**Work to be completed**
Can you return the records below exactly as they stand, but only from the first line through the one with "Section compaction."?

**Data for processing**
•••
Lemma Insert_perm {T} (s : list T) pos v s' :
  Insert s pos v = Some s' → s' ≡ₚ v ++ s.
Proof.
  unfold Insert. repeat case_match; intros; simplify_eq.
  - apply Permutation_app_comm.
  - done.
  - rewrite (Permutation_app_comm _ (v ++ _)), <- app_assoc, (Permutation_app_comm (drop _ _)).
    by rewrite take_drop.
Qed.

Lemma Insert_Some {T} (s : list T) pos v : (0 ≤ pos)%Z → is_Some (Insert s pos v).
Proof. intros. unfold Insert. repeat case_match; eauto. lia. Qed.

(** ** In-place compaction

    [RemoveMut], [RemoveIndex] and [FilterMut] share one loop: cell [i] of the
    backing array is read, and when it is kept it is written to cell [n], with
    [n <= i].  The result is the slice [s[:n]] of the clobbered array. *)

Section compaction.
Context {T : Type}.
Implicit Types (s buf : list T) (keep : nat → T → bool).

Fixpoint compact_loop keep (todo i n : nat) (buf : list T) : list T * nat :=
  match todo with
  | O => (buf, n)
  | S todo =>
      match buf !! i with
      | None => (buf, n)
      | Some x =>
          if keep i x then compact_loop keep todo (S i) (S n) (<[n := x]> buf)
          else compact_loop keep todo (S i) n buf
      end
  end.

Definition compact keep s : list T :=
  let '(buf, n) := compact_loop keep (length s) 0 0 s in take n buf.
(* ===== verification/SliceDiff.v ===== *)
(** * Slice diffs ([util/slice/diff.go])

    [Diff] computes the changes that turn one slice into another and
    [ApplyChanges] replays them; the dataview and store components send these
    changes to clients and to other devices.  Two functions of third-party
    packages are parameters with their documented behaviour as laws:
    [lo.UniqBy] and [diff.Diff] of [github.com/mb0/diff].  The main theorem is
    the round trip [ApplyChanges o (Diff o c) = c]. *)

From S2P Require Import Prelude Slice.

(** ** Third-party interfaces *)

(** [lo.UniqBy] keeps the first element of each key, in order. *)
Class LoUniqBy := lo_UniqBy : ∀ T, (T → string) → list T → list T.
#[global] Arguments lo_UniqBy {_ T} _ _.

Class LoUniqByOk `{!LoUniqBy} := {
  UniqBy_nil : ∀ T (key : T → string), lo_UniqBy key [] = [];
  UniqBy_cons : ∀ T (key : T → string) x l,
    lo_UniqBy key (x :: l) = x :: lo_UniqBy key (filter (λ y, key y ≠ key x) l);
}.

(** One edit of the [mb0/diff] package: at position [eA] of the first and [eB]
    of the second sequence, [eDel] deletions and [eIns] insertions. *)
Record EditChange := { eA : nat; eB : nat; eDel : nat; eIns : nat }.

(** A sequence of edits in increasing positions, everything between two edits
    (at least one element) being equal pairs.  The flag says that an edit may
    start here. *)
Inductive edit_script (eq : nat → nat → bool) (n m : nat) :
    bool → nat → nat → list EditChange → Prop :=
| es_end b : edit_script eq n m b n m []
| es_match b x y cs :
    x < n → y < m → eq x y = true →
    edit_script eq n m true (S x) (S y) cs → edit_script eq n m b x y cs
| es_edit x y d i cs :
    x + d ≤ n → y + i ≤ m →
    edit_script eq n m false (x + d) (y + i) cs →
    edit_script eq n m true x y ({| eA := x; eB := y; eDel := d; eIns := i |} :: cs).

(** [diff.Diff(n, m, data)] with [data.Equal] as a function. *)
Class Mb0Diff := mb0_Diff : nat → nat → (nat → nat → bool) → list EditChange.
Class Mb0DiffOk `{!Mb0Diff} :=
  mb0_Diff_script : ∀ n m eq, edit_script eq n m true 0 0 (mb0_Diff n m eq).

(** ** Changes *)

Inductive Change (T : Type) : Type :=
| ChangeAdd (Items : list T) (AfterID : string)
| ChangeRemove (IDs : list string)
| ChangeMove (IDs : list string) (AfterID : string)
| ChangeReplace (Item : T) (ID : string).
Arguments ChangeAdd {T} _ _.
Arguments ChangeRemove {T} _.
Arguments ChangeMove {T} _ _.
Arguments ChangeReplace {T} _ _.

(** The zero [Change], all four pointers nil, is [None]. *)
Definition Change_Len {T} (c : option (Change T)) : nat :=
  match c with
  | Some (ChangeAdd items _) => length items
  | Some (ChangeRemove ids) => length ids
  | Some (ChangeMove ids _) => length ids
  | Some (ChangeReplace _ _) => 1
  | None => 0
  end.

Definition UnwrapChanges {T R} (changes : list (Change T))
    (add : string → list T → R) (remove : list string → R)
    (move : string → list string → R) (update : string → T → R) : list R :=
  foldl (λ res c, res ++
    match c with
    | ChangeAdd items afterID => [add afterID items]
    | ChangeRemove ids => [remove ids]
    | ChangeMove ids afterID => [move afterID ids]
    | ChangeReplace item id => [update id item]
    end) [] changes.

(** ** Diff *)

Section diff.
Context `{!LoUniqBy, !Mb0Diff} {T : Type} (getID : T → string).
Implicit Types (A B R : list T) (D : gset string).

Definition subslice (l : list T) (a n : nat) : list T := take n (drop a l).

Definition MixedInput_Equal A B (a b : nat) : bool :=
  match A !! a, B !! b with
  | Some x, Some y => bool_decide (getID x = getID y)
  | _, _ => false
  end.

Definition flush (oneCh : option (Change T)) (result : list (Change T)) : list (Change T) :=
  match oneCh with
  | Some c => if bool_decide (0 < Change_Len oneCh) then result ++ [c] else result
  | None => result
  end.

Fixpoint diff_inserts (inserts : list T) (afterID : string) (oneCh : option (Change T))
    (delMap : gset string) (result : list (Change T)) : list (Change T) * gset string :=
  match inserts with
  | [] => (flush oneCh result, delMap)
  | it :: inserts =>
      let id := getID it in
      if bool_decide (id ∈ delMap) then
        let '(mv, result) :=
          match oneCh with
          | Some (ChangeMove ids a) => (ChangeMove (ids ++ [id]) a, result)
          | _ => (ChangeMove [id] afterID, flush oneCh result)
          end in
        diff_inserts inserts id (Some mv) (delMap ∖ {[id]}) result
      else
        let '(add, result) :=
          match oneCh with
          | Some (ChangeAdd items a) => (ChangeAdd (items ++ [it]) a, result)
          | _ => (ChangeAdd [it] afterID, flush oneCh result)
          end in
        diff_inserts inserts id (Some add) delMap result
  end.

Definition diff_after A (c : EditChange) : string :=
  if bool_decide (0 < eA c) then from_option getID "" (A !! (eA c - 1)) else "".
Definition Next (h : history) : option (res Action * history) :=
  if (h_pointer h <? Z.of_nat (length (h_actions h)))%Z then
    action ← action_at h (h_pointer h);
    Some (Ok action, with_pointer h (h_pointer h + 1))
  else Some (Err ErrNoHistory, h).

Definition Reset (h : history) : history :=
  {| h_limit := h_limit h; h_actions := []; h_pointer := 0;
     h_beforeState := h_beforeState h; h_afterState := h_afterState h |}.

Definition Counters (h : history) : Z * Z :=
  (i32 (h_pointer h), i32 (Z.of_nat (length (h_actions h)) - h_pointer h)).

Definition SetCarriageState (h : history) (st : CarriageState) : history :=
  {| h_limit := h_limit h; h_actions := h_actions h; h_pointer := h_pointer h;
     h_beforeState := h_beforeState h; h_afterState := st |}.

Definition SetCarriageBeforeState (h : history) (st : CarriageState) : history :=
  {| h_limit := h_limit h; h_actions := h_actions h; h_pointer := h_pointer h;
     h_beforeState := st; h_afterState := h_afterState h |}.

(** ** Steps and the invariant *)

Inductive op :=
| OpAdd (a : Action)
| OpPrevious
| OpNext
| OpReset
| OpCarriage (st : CarriageState)
| OpCarriageBefore (st : CarriageState).

Definition run_op (h : history) (o : op) : option history :=
  match o with
  | OpAdd a => Add h a
  | OpPrevious => snd <$> Previous h
  | OpNext => snd <$> Next h
  | OpReset => Some (Reset h)
  | OpCarriage st => Some (SetCarriageState h st)
  | OpCarriageBefore st => Some (SetCarriageBeforeState h st)
  end.

Fixpoint run_ops (h : history) (ops : list op) : option history :=
  match ops with
  | [] => Some h
  | o :: ops => h ← run_op h o; run_ops h ops
  end.

Definition wf (h : history) : Prop :=
  (0 < h_limit h)%Z ∧ (0 ≤ h_pointer h ≤ Z.of_nat (length (h_actions h)))%Z ∧
  (Z.of_nat (length (h_actions h)) ≤ h_limit h)%Z.

Lemma NewHistory_wf limit : wf (NewHistory limit).
Proof. unfold wf, NewHistory, defaultLimit. simpl. case_match; lia. Qed.

Lemma slice_to_wf h :
  wf h →
  (if negb (Z.of_nat (length (h_actions h)) =? h_pointer h)%Z
   then slice_to (h_actions h) (h_pointer h) else Some (h_actions h))
  = Some (take (Z.to_nat (h_pointer h)) (h_actions h)).
Proof.
  intros (? & ? & ?). case_match eqn:E.
  - unfold slice_to. by rewrite bool_decide_eq_true_2 by lia.
  - rewrite take_ge by lia. done.
Qed.

Lemma push_wf h a : wf h → ∃ h', push h a = Some h' ∧ wf h' ∧ h_limit h' = h_limit h.
Proof.
  intros Hwf. unfold push. rewrite (slice_to_wf h Hwf). simpl. destruct Hwf as (? & ? & ?).
  eexists. split; [done|]. unfold wf.
  rewrite length_app, length_take. simpl.
  case_match; simpl; rewrite ?length_drop, ?length_app, ?length_take; simpl; split; lia.
Qed.

Lemma applyGroup_wf h a h' : wf h → applyGroup h a = Some h' → wf h' ∧ h_limit h' = h_limit h.
Proof.
  unfold applyGroup. intros Hwf Hg.
  pose proof (replace_first_spec (λ a', bool_decide (ac_Group a' = ac_Group a))
                (λ a', Merge a' a) (h_actions h)) as Hs.
  destruct (replace_first _ _ _) as [acts|]; simplify_eq/=.
  destruct Hs as (l1 & x & l2 & El & -> & _). unfold wf in *. simpl.
  rewrite El in Hwf. rewrite !length_app in *. simpl in *. lia.
Qed.

Lemma Add_wf h a : wf h → ∃ h', Add h a = Some h' ∧ wf h' ∧ h_limit h' = h_limit h.
Proof.
  intros Hwf. unfold Add. destruct (Action_IsEmpty a); [eauto|].
  case_bool_decide; [|by apply push_wf].
  destruct (applyGroup h a) as [h'|] eqn:E; [|by apply push_wf].
  apply applyGroup_wf in E; [eauto|done].
Qed.

Lemma action_at_Some h i :
  (0 ≤ i < Z.of_nat (length (h_actions h)))%Z → is_Some (action_at h i).
Proof.
  intros. unfold action_at. case_match; [lia|]. apply lookup_lt_is_Some. lia.
Qed.

Lemma Previous_wf h :
  wf h → ∃ r h', Previous h = Some (r, h') ∧ wf h' ∧ h_limit h' = h_limit h.
Proof.
  intros (? & ? & ?). unfold Previous. case_match; [|unfold wf; eauto 10].
  destruct (action_at_Some (with_pointer h (h_pointer h - 1)) (h_pointer h - 1)) as [a Ha].
  { simpl. lia. }
  simpl in *. rewrite Ha. simpl. eexists _, _. split; [done|]. unfold wf. simpl. lia.
Qed.

Lemma Next_wf h : wf h → ∃ r h', Next h = Some (r, h') ∧ wf h' ∧ h_limit h' = h_limit h.
Proof.
  intros (? & ? & ?). unfold Next. case_match; [|unfold wf; eauto 10].
  destruct (action_at_Some h (h_pointer h)) as [a Ha]; [lia|].
  rewrite Ha. simpl. eexists _, _. split; [done|]. unfold wf. simpl. lia.
Qed.

Lemma run_op_wf h o : wf h → ∃ h', run_op h o = Some h' ∧ wf h' ∧ h_limit h' = h_limit h.
Proof.
  intros Hwf. destruct o; simpl.
  - by apply Add_wf.
  - destruct (Previous_wf h Hwf) as (r & h' & -> & ?). simpl. eauto.
  - destruct (Next_wf h Hwf) as (r & h' & -> & ?). simpl. eauto.
  - exists (Reset h). unfold wf in *. simpl. split; [done|lia].
  - eexists. split; [done|]. unfold wf in *. simpl. lia.
  - eexists. split; [done|]. unfold wf in *. simpl. lia.
Qed.

(** ** Abstract specification: a zipper of actions *)

Record zipper := {
  z_past : list Action;
  z_future : list Action;
  z_before : CarriageState;
  z_after : CarriageState;
}.

Definition abs (h : history) : zipper :=
  {| z_past := take (Z.to_nat (h_pointer h)) (h_actions h);
     z_future := drop (Z.to_nat (h_pointer h)) (h_actions h);
     z_before := h_beforeState h; z_after := h_afterState h |}.

Definition last_n {A} (n : nat) (l : list A) : list A := drop (length l - n) l.

Definition spec_merge (past future : list Action) (b : Action) : option (list Action * list Action) :=
  let repl := replace_first (λ a, bool_decide (ac_Group a = ac_Group b)) (λ a, Merge a b) in
  match repl past with
  | Some past => Some (past, future)
  | None => pair past <$> repl future
  end.

Definition spec_add (limit : nat) (z : zipper) (a : Action) : zipper :=
  if Action_IsEmpty a then z
  else match (if bool_decide (ac_Group a ≠ "") then spec_merge (z_past z) (z_future z) a else None) with
       | Some (past, future) =>
           {| z_past := past; z_future := future; z_before := z_before z; z_after := z_after z |}
       | None =>
           let before := if CarriageState_IsEmpty (z_before z) then z_after z else z_before z in
           let a := with_CarriageInfo a {| ci_Before := before; ci_After := z_after z |} in
           {| z_past := last_n limit (z_past z ++ [a]); z_future := [];
              z_before := zero_carriage; z_after := z_after z |}
       end.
•••
**Response to the exercise**
Lemma Insert_perm {T} (s : list T) pos v s' :
  Insert s pos v = Some s' → s' ≡ₚ v ++ s.
Proof.
  unfold Insert. repeat case_match; intros; simplify_eq.
  - apply Permutation_app_comm.
  - done.
  - rewrite (Permutation_app_comm _ (v ++ _)), <- app_assoc, (Permutation_app_comm (drop _ _)).
    by rewrite take_drop.
Qed.

Lemma Insert_Some {T} (s : list T) pos v : (0 ≤ pos)%Z → is_Some (Insert s pos v).
Proof. intros. unfold Insert. repeat case_match; eauto. lia. Qed.

(** ** In-place compaction

    [RemoveMut], [RemoveIndex] and [FilterMut] share one loop: cell [i] of the
    backing array is read, and when it is kept it is written to cell [n], with
    [n <= i].  The result is the slice [s[:n]] of the clobbered array. *)

Section compaction.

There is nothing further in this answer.